- _DESCRIPTION OF THE TASK_
All lines of the records below that contain the word "MBuffer" must be listed.

(Stored data entries)
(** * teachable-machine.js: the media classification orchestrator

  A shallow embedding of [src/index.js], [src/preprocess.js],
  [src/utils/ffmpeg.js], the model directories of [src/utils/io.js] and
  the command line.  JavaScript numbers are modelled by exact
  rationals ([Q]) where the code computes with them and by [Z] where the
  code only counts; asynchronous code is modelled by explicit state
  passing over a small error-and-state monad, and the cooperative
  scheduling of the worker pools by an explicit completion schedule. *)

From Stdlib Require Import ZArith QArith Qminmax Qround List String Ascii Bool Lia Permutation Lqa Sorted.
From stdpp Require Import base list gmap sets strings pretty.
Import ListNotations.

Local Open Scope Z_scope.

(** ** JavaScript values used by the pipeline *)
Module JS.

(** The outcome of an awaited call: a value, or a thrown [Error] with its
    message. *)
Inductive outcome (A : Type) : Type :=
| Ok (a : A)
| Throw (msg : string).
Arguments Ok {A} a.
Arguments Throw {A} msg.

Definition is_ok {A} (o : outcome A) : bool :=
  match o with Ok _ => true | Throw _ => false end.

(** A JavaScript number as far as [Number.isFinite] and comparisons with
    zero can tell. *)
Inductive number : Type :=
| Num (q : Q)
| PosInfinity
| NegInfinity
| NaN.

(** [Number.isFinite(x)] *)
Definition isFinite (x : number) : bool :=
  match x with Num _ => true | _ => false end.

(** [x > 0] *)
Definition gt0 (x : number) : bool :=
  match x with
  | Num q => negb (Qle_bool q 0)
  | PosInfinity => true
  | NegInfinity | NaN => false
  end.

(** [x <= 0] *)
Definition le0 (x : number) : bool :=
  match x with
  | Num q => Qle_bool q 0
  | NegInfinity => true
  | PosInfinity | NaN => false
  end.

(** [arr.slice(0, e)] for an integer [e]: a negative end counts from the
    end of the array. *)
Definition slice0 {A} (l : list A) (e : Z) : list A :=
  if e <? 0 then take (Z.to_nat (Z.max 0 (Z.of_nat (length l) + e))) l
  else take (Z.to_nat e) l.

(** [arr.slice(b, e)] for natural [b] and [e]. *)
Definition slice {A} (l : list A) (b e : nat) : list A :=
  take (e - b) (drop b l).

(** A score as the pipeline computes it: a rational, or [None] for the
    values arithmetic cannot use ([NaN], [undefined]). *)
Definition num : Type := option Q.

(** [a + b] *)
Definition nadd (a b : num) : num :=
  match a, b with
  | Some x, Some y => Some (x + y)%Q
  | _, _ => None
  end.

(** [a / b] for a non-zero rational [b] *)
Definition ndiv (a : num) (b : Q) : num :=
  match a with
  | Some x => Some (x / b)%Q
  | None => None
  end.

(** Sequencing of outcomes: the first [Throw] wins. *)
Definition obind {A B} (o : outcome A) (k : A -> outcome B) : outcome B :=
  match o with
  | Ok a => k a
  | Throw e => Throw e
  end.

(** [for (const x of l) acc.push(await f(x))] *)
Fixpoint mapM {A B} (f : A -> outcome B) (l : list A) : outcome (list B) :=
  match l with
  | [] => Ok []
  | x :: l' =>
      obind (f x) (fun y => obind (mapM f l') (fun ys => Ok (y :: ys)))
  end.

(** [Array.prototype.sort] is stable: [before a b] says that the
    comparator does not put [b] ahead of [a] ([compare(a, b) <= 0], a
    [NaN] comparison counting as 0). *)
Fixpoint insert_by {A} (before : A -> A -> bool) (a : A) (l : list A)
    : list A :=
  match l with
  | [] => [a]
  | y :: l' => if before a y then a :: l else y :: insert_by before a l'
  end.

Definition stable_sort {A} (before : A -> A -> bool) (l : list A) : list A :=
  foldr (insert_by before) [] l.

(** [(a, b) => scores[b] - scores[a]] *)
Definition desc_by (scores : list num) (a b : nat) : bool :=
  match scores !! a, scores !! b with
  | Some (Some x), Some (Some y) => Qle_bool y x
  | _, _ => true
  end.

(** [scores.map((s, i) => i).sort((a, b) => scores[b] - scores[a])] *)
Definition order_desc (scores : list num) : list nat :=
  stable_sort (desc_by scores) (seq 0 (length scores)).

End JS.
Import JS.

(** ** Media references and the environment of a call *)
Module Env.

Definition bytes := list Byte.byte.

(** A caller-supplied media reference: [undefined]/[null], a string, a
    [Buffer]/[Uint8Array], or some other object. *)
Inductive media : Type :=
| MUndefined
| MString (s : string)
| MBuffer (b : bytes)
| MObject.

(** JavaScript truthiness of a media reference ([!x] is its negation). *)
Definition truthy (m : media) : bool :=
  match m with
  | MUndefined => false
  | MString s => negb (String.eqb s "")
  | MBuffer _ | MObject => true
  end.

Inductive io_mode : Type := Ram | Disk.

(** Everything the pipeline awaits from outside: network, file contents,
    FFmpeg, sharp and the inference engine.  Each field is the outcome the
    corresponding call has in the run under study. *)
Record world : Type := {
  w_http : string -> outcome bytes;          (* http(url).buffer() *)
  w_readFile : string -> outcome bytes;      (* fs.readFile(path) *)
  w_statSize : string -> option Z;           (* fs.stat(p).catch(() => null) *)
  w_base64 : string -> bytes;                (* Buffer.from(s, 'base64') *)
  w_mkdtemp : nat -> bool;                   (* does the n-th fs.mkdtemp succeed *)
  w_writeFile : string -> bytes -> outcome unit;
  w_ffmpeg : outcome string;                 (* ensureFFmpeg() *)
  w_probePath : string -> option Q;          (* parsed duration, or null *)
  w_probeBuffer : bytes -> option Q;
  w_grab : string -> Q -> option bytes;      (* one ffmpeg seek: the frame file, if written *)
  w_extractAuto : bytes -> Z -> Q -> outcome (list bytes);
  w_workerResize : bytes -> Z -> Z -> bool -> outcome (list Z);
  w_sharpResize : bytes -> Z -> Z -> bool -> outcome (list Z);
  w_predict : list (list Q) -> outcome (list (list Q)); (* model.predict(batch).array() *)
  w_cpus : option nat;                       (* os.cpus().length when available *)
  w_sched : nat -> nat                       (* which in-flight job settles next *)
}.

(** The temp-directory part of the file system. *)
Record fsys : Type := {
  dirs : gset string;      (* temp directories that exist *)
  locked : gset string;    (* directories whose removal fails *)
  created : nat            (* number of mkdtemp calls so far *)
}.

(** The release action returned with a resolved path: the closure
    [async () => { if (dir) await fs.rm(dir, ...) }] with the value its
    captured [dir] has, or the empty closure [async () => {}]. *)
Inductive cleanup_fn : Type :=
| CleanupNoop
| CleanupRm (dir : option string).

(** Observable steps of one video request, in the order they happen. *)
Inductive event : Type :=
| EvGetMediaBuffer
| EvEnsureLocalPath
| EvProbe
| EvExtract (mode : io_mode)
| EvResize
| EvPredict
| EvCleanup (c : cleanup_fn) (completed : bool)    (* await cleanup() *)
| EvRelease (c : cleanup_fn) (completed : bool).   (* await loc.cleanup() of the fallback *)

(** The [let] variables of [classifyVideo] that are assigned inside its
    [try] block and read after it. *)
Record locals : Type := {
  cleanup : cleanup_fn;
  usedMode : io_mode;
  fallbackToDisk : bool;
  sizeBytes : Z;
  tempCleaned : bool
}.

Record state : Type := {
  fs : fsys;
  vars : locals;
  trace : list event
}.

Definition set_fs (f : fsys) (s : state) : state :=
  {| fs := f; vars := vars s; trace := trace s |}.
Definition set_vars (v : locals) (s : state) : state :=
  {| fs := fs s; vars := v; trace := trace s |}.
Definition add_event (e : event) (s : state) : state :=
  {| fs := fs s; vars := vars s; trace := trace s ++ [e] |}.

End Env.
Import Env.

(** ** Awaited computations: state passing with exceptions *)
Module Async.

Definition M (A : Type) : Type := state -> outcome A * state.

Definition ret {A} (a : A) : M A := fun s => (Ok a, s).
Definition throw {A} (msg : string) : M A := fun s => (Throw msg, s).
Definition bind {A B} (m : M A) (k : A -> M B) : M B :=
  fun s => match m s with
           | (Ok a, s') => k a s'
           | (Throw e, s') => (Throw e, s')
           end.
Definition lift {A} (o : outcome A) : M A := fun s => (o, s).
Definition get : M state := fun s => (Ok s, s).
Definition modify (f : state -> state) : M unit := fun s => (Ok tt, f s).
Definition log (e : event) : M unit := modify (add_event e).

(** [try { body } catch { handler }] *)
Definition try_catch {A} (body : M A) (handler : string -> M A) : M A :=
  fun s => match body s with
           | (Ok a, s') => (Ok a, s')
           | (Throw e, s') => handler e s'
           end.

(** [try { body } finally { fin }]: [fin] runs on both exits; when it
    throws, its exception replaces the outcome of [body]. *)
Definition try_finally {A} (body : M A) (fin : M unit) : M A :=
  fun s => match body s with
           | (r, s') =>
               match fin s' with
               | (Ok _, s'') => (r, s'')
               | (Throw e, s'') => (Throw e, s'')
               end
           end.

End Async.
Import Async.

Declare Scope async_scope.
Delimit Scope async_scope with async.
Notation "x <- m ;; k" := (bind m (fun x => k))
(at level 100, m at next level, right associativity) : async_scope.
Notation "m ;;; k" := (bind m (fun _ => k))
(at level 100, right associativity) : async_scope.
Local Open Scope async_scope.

--

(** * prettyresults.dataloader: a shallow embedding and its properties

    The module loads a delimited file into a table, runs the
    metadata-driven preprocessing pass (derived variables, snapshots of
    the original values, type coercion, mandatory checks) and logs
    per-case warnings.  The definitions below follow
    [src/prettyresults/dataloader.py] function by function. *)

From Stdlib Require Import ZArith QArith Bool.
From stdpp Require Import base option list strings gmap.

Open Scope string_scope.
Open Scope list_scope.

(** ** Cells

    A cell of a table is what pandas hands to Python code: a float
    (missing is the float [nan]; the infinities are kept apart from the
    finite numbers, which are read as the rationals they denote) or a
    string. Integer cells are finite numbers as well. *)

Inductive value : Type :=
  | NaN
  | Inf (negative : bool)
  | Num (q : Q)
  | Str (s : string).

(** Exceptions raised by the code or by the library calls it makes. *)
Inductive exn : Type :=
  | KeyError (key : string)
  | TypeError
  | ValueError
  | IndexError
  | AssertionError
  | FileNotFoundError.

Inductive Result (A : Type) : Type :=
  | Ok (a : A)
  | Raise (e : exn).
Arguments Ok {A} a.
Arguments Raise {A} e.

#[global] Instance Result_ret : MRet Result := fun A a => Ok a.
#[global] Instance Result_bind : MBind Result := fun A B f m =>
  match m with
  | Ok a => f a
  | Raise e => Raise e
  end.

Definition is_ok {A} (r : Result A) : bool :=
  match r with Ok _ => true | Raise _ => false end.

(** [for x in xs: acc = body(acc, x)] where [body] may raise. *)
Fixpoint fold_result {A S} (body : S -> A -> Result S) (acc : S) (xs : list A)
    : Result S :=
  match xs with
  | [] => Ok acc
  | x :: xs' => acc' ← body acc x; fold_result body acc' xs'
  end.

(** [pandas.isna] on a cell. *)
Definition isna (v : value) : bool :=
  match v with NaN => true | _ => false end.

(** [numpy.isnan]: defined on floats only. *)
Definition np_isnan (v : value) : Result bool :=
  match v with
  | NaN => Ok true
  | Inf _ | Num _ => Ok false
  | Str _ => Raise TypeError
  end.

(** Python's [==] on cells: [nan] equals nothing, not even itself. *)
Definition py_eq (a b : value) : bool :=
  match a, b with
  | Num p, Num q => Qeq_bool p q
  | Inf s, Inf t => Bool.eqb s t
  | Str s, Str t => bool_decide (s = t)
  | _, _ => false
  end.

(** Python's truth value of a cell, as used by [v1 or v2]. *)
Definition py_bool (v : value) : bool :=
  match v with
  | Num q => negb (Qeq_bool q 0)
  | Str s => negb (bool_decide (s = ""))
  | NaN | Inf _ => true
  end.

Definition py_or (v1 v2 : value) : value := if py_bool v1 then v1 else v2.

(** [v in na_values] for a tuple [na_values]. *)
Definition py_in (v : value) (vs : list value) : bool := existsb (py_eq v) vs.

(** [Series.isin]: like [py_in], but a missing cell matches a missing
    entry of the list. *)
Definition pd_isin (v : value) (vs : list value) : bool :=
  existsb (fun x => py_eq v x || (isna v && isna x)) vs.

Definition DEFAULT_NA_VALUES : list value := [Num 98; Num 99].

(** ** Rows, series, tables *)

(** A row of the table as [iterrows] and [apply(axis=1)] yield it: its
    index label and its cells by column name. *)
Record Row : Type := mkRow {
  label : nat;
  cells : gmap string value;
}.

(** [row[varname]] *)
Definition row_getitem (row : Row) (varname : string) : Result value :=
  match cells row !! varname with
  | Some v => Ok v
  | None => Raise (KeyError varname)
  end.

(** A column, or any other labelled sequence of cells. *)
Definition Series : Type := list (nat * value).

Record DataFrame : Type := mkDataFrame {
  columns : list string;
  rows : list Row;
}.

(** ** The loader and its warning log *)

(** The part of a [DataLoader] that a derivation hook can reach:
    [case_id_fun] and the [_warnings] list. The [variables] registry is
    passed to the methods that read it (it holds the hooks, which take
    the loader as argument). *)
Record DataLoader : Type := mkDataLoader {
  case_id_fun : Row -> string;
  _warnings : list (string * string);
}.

---

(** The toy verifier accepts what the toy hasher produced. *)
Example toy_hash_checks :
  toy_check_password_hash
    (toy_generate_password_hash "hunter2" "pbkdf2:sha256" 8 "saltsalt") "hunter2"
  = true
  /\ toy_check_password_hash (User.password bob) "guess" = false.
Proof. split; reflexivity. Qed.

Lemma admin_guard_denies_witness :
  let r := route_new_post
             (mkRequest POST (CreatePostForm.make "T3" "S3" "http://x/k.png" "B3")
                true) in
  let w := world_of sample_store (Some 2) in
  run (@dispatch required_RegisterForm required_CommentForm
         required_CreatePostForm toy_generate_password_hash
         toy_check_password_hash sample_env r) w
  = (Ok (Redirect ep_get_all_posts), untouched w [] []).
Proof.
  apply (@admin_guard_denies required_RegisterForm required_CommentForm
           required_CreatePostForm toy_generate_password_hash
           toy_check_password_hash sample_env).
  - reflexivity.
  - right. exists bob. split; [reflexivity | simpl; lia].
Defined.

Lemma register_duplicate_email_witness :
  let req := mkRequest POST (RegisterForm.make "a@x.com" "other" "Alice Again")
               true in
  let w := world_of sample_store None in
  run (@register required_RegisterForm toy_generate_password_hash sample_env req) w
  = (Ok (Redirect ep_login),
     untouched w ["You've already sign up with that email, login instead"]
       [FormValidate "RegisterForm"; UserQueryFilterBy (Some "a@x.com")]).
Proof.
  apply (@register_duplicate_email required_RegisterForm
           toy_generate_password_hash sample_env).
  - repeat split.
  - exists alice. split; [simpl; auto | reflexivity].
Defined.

- _TASK OUTPUT_
| MBuffer (b : bytes)
  | MBuffer _ | MObject => true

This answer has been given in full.